Kontroversen & viele Kritikpunkte
The Acolyte spielt zur Zeit der Hohen Republik, etwa 100 Jahre vor den Ereignissen der Prequels, die bisher – mit Ausnahme der sehr auf die Disney Junior-Zielgruppe zugeschnittenen Animationsserie Young Jedi Adventures – nur in Buch- und Comicform erzählt wurde. Dreh- und Angelpunkt der Handlung ist eine Mordserie an Jedi durch einen mysteriösen, machtbegabten Attentäter, die im Zusammenhang mit einer schicksalhaften Mission auf dem Planeten Brendok 16 Jahre zuvor steht. Schnell gerät Osha, die ehemalige Padawan-Schülerin von Meister Sol, die von dort stammt und sich inzwischen als Schiffsmechanikerin verdingt, in Verdacht. Doch nicht alles ist, wie es scheint, und im Hintergrund lauert eine noch dunklere Bedrohung ...

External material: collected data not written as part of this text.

Lemma wrote_map {A B} (f : A -> B) before after actual b err :
  wrote before after actual b err -> wrote (f before) (f after) (f actual) b err.
Proof.
  unfold wrote. destruct err as [e|]; [destruct (isConditionalCheckFailed e)|]; intros Hw.
  - destruct Hw. split; congruence.
  - destruct Hw as [->|[? ->]]; auto.
  - destruct Hw. split; congruence.
Qed.

Section Items.
Context {D : Type} {tbl : string} `{DynamoLaws D tbl}.
#[local] Existing Instance tableKeys.
Implicit Types (s : dynamoStore D) (d : D).

Definition dyn_rows d : rowTable := omap decodeItem (dyl_items d).
#[local] Abbreviation row_peek := (Rows.row_peek dyn_rows).
#[local] Abbreviation row_occupied := (Rows.row_occupied dyn_rows).

(** The items of the table are the store's. *)
Definition itemOf (k : string) (it : item) : Prop := exists v x, in_int64 x /\ it = valueItem k v x.
Definition table_ok d : Prop := dyl_ok d /\ map_Forall itemOf (dyl_items d).

Lemma row_item d k : table_ok d ->
  match dyn_rows d !! k with
  | Some (v, x) => in_int64 x /\ dyl_items d !! k = Some (valueItem k v x)
  | None => dyl_items d !! k = None
  end.
Proof.
  intros [_ Hd]. unfold dyn_rows. rewrite lookup_omap. destruct (dyl_items d !! k) as [it|] eqn:E; [|done].
  destruct (Hd _ _ E) as (v & x & Hx & ->). simpl. by rewrite decode_valueItem.
Qed.

Lemma rows_put d k v x : in_int64 x ->
  omap decodeItem (<[k := valueItem k v x]> (dyl_items d)) = <[k := (v, x)]> (dyn_rows d).
Proof. intros Hx. by rewrite omap_insert, decode_valueItem. Qed.

Lemma rows_delete d k : omap decodeItem (base.delete k (dyl_items d)) = base.delete k (dyn_rows d).
Proof. apply omap_delete. Qed.

Lemma wrote_shaped (before after actual : gmap string item) b err :
  wrote before after actual b err -> map_Forall itemOf before -> map_Forall itemOf after -> map_Forall itemOf actual.
Proof.
  unfold wrote. destruct err as [e|]; [destruct (isConditionalCheckFailed e)|]; intros Hw Ha Hb.
  - by destruct Hw as [_ ->].
  - by destruct Hw as [->|[_ ->]].
  - by destruct Hw as [_ ->].
Qed.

Der Versuch, eine Kriminalgeschichte im Star Wars-Universum zu realisieren, ist zwar eine frische Idee (und zuletzt versuchte das Franchise in den Serien auf Disney+ ohnehin vermehrt, andere Genres einzubinden), gelingt aber leider nicht. Dafür sind die Motive der Figuren für ihr Handeln zu oft nicht wirklich nachvollziehbar und wirken willkürlich, kommen die Enthüllungen größtenteils wenig überraschend, ist die Backstory insgesamt zu schwach. Auch die hier überwiegend angewandte klassische Detektiv-Erzählstruktur, bei der sozusagen rückwärts nach und nach die Lösung des Verbrechens aufgedeckt wird, hilft da wenig, denn die Offenlegung dessen, was damals auf Brendok tatsächlich geschah, ist nach dem mitunter recht langwierigen Weg dorthin eher enttäuschend, da die (zu vielen und obendrein forcierten) „unerwarteten Wendungen“ so gut wie kaum aufgehen.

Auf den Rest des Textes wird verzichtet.